▶ [WORK TO COMPLETE]
When the line containing "(** ** Conversions that decide alike *)" appears in the entries below, begin printing there and stop after the line containing "e2) => e1 = e2"; print each of those lines exactly and no other line.

Data records:

******************************

Lemma callback_answers env p r t token claims sealed :
  logged_in env p r t token claims → session_sealed env p (begun_session env p token claims) sealed → answerable p t sealed →
  ∃ res, maybe_handle_callback empty_body env p r = Ok (Some res) ∧ redirects (tx_original_uri t) [session_cookie p sealed; cleared_cookie p t] res.
Proof.
  intros (state & code & cookie & j & (Hm & Hpath & Hst & Hco & Her & Hsome) & Hs%callback_decode_Ok & Hc & Hj & Ht & Hp & Hnow & Hx & Hv & Hn) He (H1 & H2 & H3).
  destruct (build_redirect_total (tx_original_uri t) [session_cookie p sealed; cleared_cookie p t]) as [resp Hr]; [done|by repeat constructor|].
  exists (with_response resp). split; [|by apply build_redirect_Ok]. unfold maybe_handle_callback. rewrite !bool_decide_true by done. simpl.
  rewrite (proj2 (callback_query_Some _ (mkCallbackQuery state (Some code) None))) by done. cbn [cq_state cq_code cq_error]. rewrite Hs. simpl. rewrite Hc.
  rewrite (proj2 (handle_callback_Ok env p code _ _ cookie (with_response resp))); [done|]. exists t, token, claims, sealed, resp.
  split_and!; try done. apply decode_transaction_Ok. eauto.
Qed.

Context (load_document : FileInlineOrRemote → option OidcDiscoveryDocument) (load_key_set : FileInlineOrRemote → option (list JwkIn)).

Lemma oidc_resolve_issuer c rp : oidc_resolve load_document load_key_set c = Ok rp → pp_issuer rp.2 = lo_issuer c.
Proof.
  unfold oidc_resolve. intros (ru & _ & H)%and_then_Ok. case_match; [done|]. apply and_then_Ok in H as (pr & Hp & [= <-]). simpl.
  destruct (lo_authorization_endpoint c), (lo_token_endpoint c), (lo_jwks c); try done.
  - case_match; [done|]. apply and_then_Ok in Hp as (ks & _ & [= <-]). done.
  - apply and_then_Ok in Hp as (d & _ & H). unfold discover_provider in H. apply and_then_Ok in H as (doc & _ & H). case_match; [done|].
    repeat (let x := fresh "x" in apply and_then_Ok in H as (x & _ & H)). by injection H as <-.
Qed.

Lemma oidc_compile_Ok c id enc p :
  oidc_compile load_document load_key_set c id enc = Ok p → oi_policy_id p = id ∧ se_encoder (oi_session p) = enc ∧
    se_cookie_name (oi_session p) = (derive_cookie_names id).1 ∧ se_transaction_cookie_prefix (oi_session p) = (derive_cookie_names id).2 ∧
    cc_client_id (oi_client p) = lo_client_id c ∧ oi_scopes p = dedupe_scopes (lo_scopes c) ∧
    ∀ token claims, validate_claims (op_id_token_validator (oi_provider p)) token = Ok claims → token_for (lo_issuer c) (lo_client_id c) token claims.
Proof.
  unfold oidc_compile. intros (rp & Hr%oidc_resolve_issuer & H)%and_then_Ok. destruct (derive_cookie_names id) as [n t] eqn:Ed.
  apply and_then_Ok in H as (pr & Hp & [= <-]). simpl. split_and!; try done. intros token claims Hv. rewrite <-Hr. by eapply compiled_validator.
Qed.
Definition build_policy {T} (mk : RequestPolicy T → TrafficPolicy) (variant : TrafficPolicy → option (RequestPolicy T))
    (policies : list (option Expression * (PolicyPhase * TrafficPolicy))) : CM TrafficPolicy :=
  inners ← build_inners variant policies; mret (mk (from_policy_inners inners)).

Definition conditional_traffic_policy_to_policy (policies : list (option Expression * (PolicyPhase * TrafficPolicy))) : CM TrafficPolicy :=
  '(_, (_, first)) ← unwrap (head policies);
  match first with
  | TPExtAuthz _ => build_policy TPExtAuthz (λ p, match p with TPExtAuthz r => Some r | _ => None end) policies
  | TPExtProc _ => build_policy TPExtProc (λ p, match p with TPExtProc r => Some r | _ => None end) policies
  | TPLocalRateLimit _ => build_policy TPLocalRateLimit (λ p, match p with TPLocalRateLimit r => Some r | _ => None end) policies
  | TPRemoteRateLimit _ => build_policy TPRemoteRateLimit (λ p, match p with TPRemoteRateLimit r => Some r | _ => None end) policies
  | TPJwtAuth _ => build_policy TPJwtAuth (λ p, match p with TPJwtAuth r => Some r | _ => None end) policies
  | TPOidc _ => build_policy TPOidc (λ p, match p with TPOidc r => Some r | _ => None end) policies
  | TPBasicAuth _ => build_policy TPBasicAuth (λ p, match p with TPBasicAuth r => Some r | _ => None end) policies
  | TPAPIKey _ => build_policy TPAPIKey (λ p, match p with TPAPIKey r => Some r | _ => None end) policies
  | TPTransformation _ => build_policy TPTransformation (λ p, match p with TPTransformation r => Some r | _ => None end) policies
  | TPCsrf _ => build_policy TPCsrf (λ p, match p with TPCsrf r => Some r | _ => None end) policies
  | TPRequestHeaderModifier _ => build_policy TPRequestHeaderModifier (λ p, match p with TPRequestHeaderModifier r => Some r | _ => None end) policies
  | TPRequestRedirect _ => build_policy TPRequestRedirect (λ p, match p with TPRequestRedirect r => Some r | _ => None end) policies
  | TPUrlRewrite _ => build_policy TPUrlRewrite (λ p, match p with TPUrlRewrite r => Some r | _ => None end) policies
  | TPDirectResponse _ => build_policy TPDirectResponse (λ p, match p with TPDirectResponse r => Some r | _ => None end) policies
  | TPCORS _ => build_policy TPCORS (λ p, match p with TPCORS r => Some r | _ => None end) policies
  | other => throw (Generic ("conditional traffic policy kind " +:+ traffic_policy_kind_name other +:+ " is not supported"))
  end.

Definition phase_debug (p : PolicyPhase) : string := match p with PhaseRoute => "Route" | PhaseGateway => "Gateway" end.

(** The loop of [conditional_policy_from_proto]; [shape] is [expected_shape]. *)
Fixpoint conditional_loop (shape : option (string * PolicyPhase)) (policies : list proto.ConditionalPolicy)
    (traffic : list (option Expression * (PolicyPhase * TrafficPolicy)))
    : CM (option (string * PolicyPhase) * list (option Expression * (PolicyPhase * TrafficPolicy))) :=
  match policies with
  | [] => mret (shape, traffic)
  | policy :: policies' =>
      spec ← of_option MissingRequiredField (proto.cp_kind policy);
      '(phase, tp) ← phased_traffic_policy_from_proto spec;
      let kind := traffic_policy_kind_name tp in
      shape' ← match shape with
               | Some (expected_kind, expected_phase) =>
                   if decide (expected_kind ≠ kind) then
                     throw (Generic ("conditional policies must all have the same traffic policy kind; found " +:+ kind +:+ ", expected " +:+ expected_kind))
                   else if decide (expected_phase ≠ phase) then
                     throw (Generic ("conditional policies must all have the same traffic policy phase; found " +:+ phase_debug phase +:+ ", expected " +:+ phase_debug expected_phase))
                   else mret (Some (expected_kind, expected_phase))
               | None => mret (Some (kind, phase))
               end;
      condition ← transpose (permissive_cel_expression "policy.conditional.condition") (proto.cp_condition policy);
      conditional_loop shape' policies' (traffic ++ [(condition, (phase, tp))])
  end.
(* ===== verification/AgentXdsFacts.v ===== *)
(** * Facts about the conversion of messages

    What is rejected does not depend on which expressions compile; what does not
    compile never matches, and what it does to authorization; when a conversion
    panics; the policies a conditional policy is made of; and the store with
    these conversions. *)
From stdpp Require Import base gmap strings list pretty.
From Stdlib Require Import ZArith.
From S2P Require Import Prelude RustStd XdsClient Authorization AgentTypes RouteSet TcpRouteSet BindStore BindStoreFacts PolicyResolution RouteSelect HttpRequest Rewrite Htpasswd Auth RateLimit Cors Replay Pipeline EnvoyHeaders ExtAuthz Transformation RemoteLimit ExtProc MergeStream Mcp XdsProto PolicyTypes AgentXds.

Local Open Scope string_scope.
Local Open Scope list_scope.

(** ** Conversions that decide alike *)

(** Both succeed, with related results; or both fail with the same error; or
    both panic. *)
Definition agree {A B} (R : A → B → Prop) (m1 : CM A) (m2 : CM B) : Prop :=
  ∀ ws1 ws2,
    match m1 ws1, m2 ws2 with
    | Ret (_, Ok a), Ret (_, Ok b) => R a b
    | Ret (_, Err e1), Ret (_, Err e2) => e1 = e2
    | Panic, Panic => True
    | _, _ => False
    end.

Lemma agree_ret {A B} (R : A → B → Prop) a b : R a b → agree R (mret a) (mret b).
Proof. intros H ws1 ws2. exact H. Qed.

Lemma agree_bind {A B C D} (R : A → B → Prop) (S : C → D → Prop) m1 m2 (k1 : A → CM C) (k2 : B → CM D) :
  agree R m1 m2 → (∀ a b, R a b → agree S (k1 a) (k2 b)) → agree S (m1 ≫= k1) (m2 ≫= k2).
Proof.
  intros Hm Hk ws1 ws2. specialize (Hm ws1 ws2). unfold mbind, cm_bind.
  destruct (m1 ws1) as [[w1 [a|e1]]|], (m2 ws2) as [[w2 [b|e2]]|]; simpl; try done. by apply Hk.
Qed.

Lemma agree_mono {A B} (R S : A → B → Prop) m1 m2 : (∀ a b, R a b → S a b) → agree R m1 m2 → agree S m1 m2.
Proof.
  intros HRS H ws1 ws2. specialize (H ws1 ws2). destruct (m1 ws1) as [[w1 [a|e1]]|], (m2 ws2) as [[w2 [b|e2]]|]; auto.
Qed.

Lemma agree_throw {A B} (R : A → B → Prop) e : agree R (throw e) (throw e).
Proof. intros ws1 ws2. done. Qed.

Lemma agree_of_result {A} (r : result A ProtoError) : agree eq (of_result r) (of_result r).
Proof. intros ws1 ws2. unfold of_result. by destruct r. Qed.

Lemma agree_of_option {A} e (o : option A) : agree eq (of_option e o) (of_option e o).
Proof. apply agree_of_result. Qed.

Lemma agree_unwrap {A} (o : option A) : agree eq (unwrap o) (unwrap o).
Proof. intros ws1 ws2. unfold unwrap. by destruct o. Qed.

Lemma agree_of_outcome {A} (o : outcome A) : agree eq (of_outcome o) (of_outcome o).
Proof. intros ws1 ws2. unfold of_outcome. by destruct o. Qed.

Lemma agree_attempt {A B} (R : A → B → Prop) m1 m2 : agree R m1 m2 → agree (option_Forall2 R) (attempt m1) (attempt m2).
Proof.
  intros H ws1 ws2. specialize (H ws1 ws2). unfold attempt.
  destruct (m1 ws1) as [[w1 [a|e1]]|], (m2 ws2) as [[w2 [b|e2]]|]; simpl; try done; by constructor.
Qed.

Lemma agree_warning w1 w2 : agree eq (add_warning w1) (add_warning w2).
Proof. intros ws1 ws2. done. Qed.

Lemma agree_collect_in {A B C} (R : B → C → Prop) (f1 : A → CM B) (f2 : A → CM C) l :
  (∀ a, a ∈ l → agree R (f1 a) (f2 a)) → agree (Forall2 R) (collect f1 l) (collect f2 l).
Proof.
  induction l as [|a l IH]; intros Hf; simpl; [by apply agree_ret|].
  eapply agree_bind; [apply Hf; by left|]. intros b c Hbc.
  eapply agree_bind; [apply IH; intros; apply Hf; by right|]. intros bs cs Hs. apply agree_ret. by constructor.
Qed.

Lemma agree_collect {A B C} (R : B → C → Prop) (f1 : A → CM B) (f2 : A → CM C) l :
  (∀ a, agree R (f1 a) (f2 a)) → agree (Forall2 R) (collect f1 l) (collect f2 l).
Proof. intros Hf. apply agree_collect_in. auto. Qed.

Lemma agree_transpose {A B C} (R : B → C → Prop) (f1 : A → CM B) (f2 : A → CM C) o :
  (∀ a, agree R (f1 a) (f2 a)) → agree (option_Forall2 R) (transpose f1 o) (transpose f2 o).
Proof.
  intros Hf. destruct o as [a|]; simpl; [|by apply agree_ret; constructor].
  eapply agree_bind; [apply Hf|]. intros b c Hbc. apply agree_ret. by constructor.
Qed.

Lemma agree_map_error {A B} (R : A → B → Prop) f m1 m2 : agree R m1 m2 → agree R (map_error f m1) (map_error f m2).
Proof.
  intros H ws1 ws2. specialize (H ws1 ws2). unfold map_error.
  destruct (m1 ws1) as [[w1 [a|e1]]|], (m2 ws2) as [[w2 [b|e2]]|]; simpl; try done. by f_equal.
Qed.

(** Any results will do. *)
Definition any {A B} (a : A) (b : B) : Prop := True.

Lemma agree_filter_collect {A B C} (f1 : A → CM (option B)) (f2 : A → CM (option C)) l :
  (∀ a, a ∈ l → agree any (f1 a) (f2 a)) → agree any (filter_collect f1 l) (filter_collect f2 l).
Proof.
  induction l as [|a l IH]; intros Hf; simpl; [by apply agree_ret|].
  eapply agree_bind; [apply Hf; by left|]. intros b c _.
  eapply agree_bind; [apply IH; intros; apply Hf; by right|]. intros bs cs _. by apply agree_ret.
Qed.

Create HintDb agree.
#[export] Hint Resolve agree_throw agree_of_result agree_of_option agree_unwrap agree_of_outcome agree_warning : agree.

******************************

▶ [WRITTEN SOLUTION]
(** ** Conversions that decide alike *)

(** Both succeed, with related results; or both fail with the same error; or
    both panic. *)
Definition agree {A B} (R : A → B → Prop) (m1 : CM A) (m2 : CM B) : Prop :=
  ∀ ws1 ws2,
    match m1 ws1, m2 ws2 with
    | Ret (_, Ok a), Ret (_, Ok b) => R a b
    | Ret (_, Err e1), Ret (_, Err e2) => e1 = e2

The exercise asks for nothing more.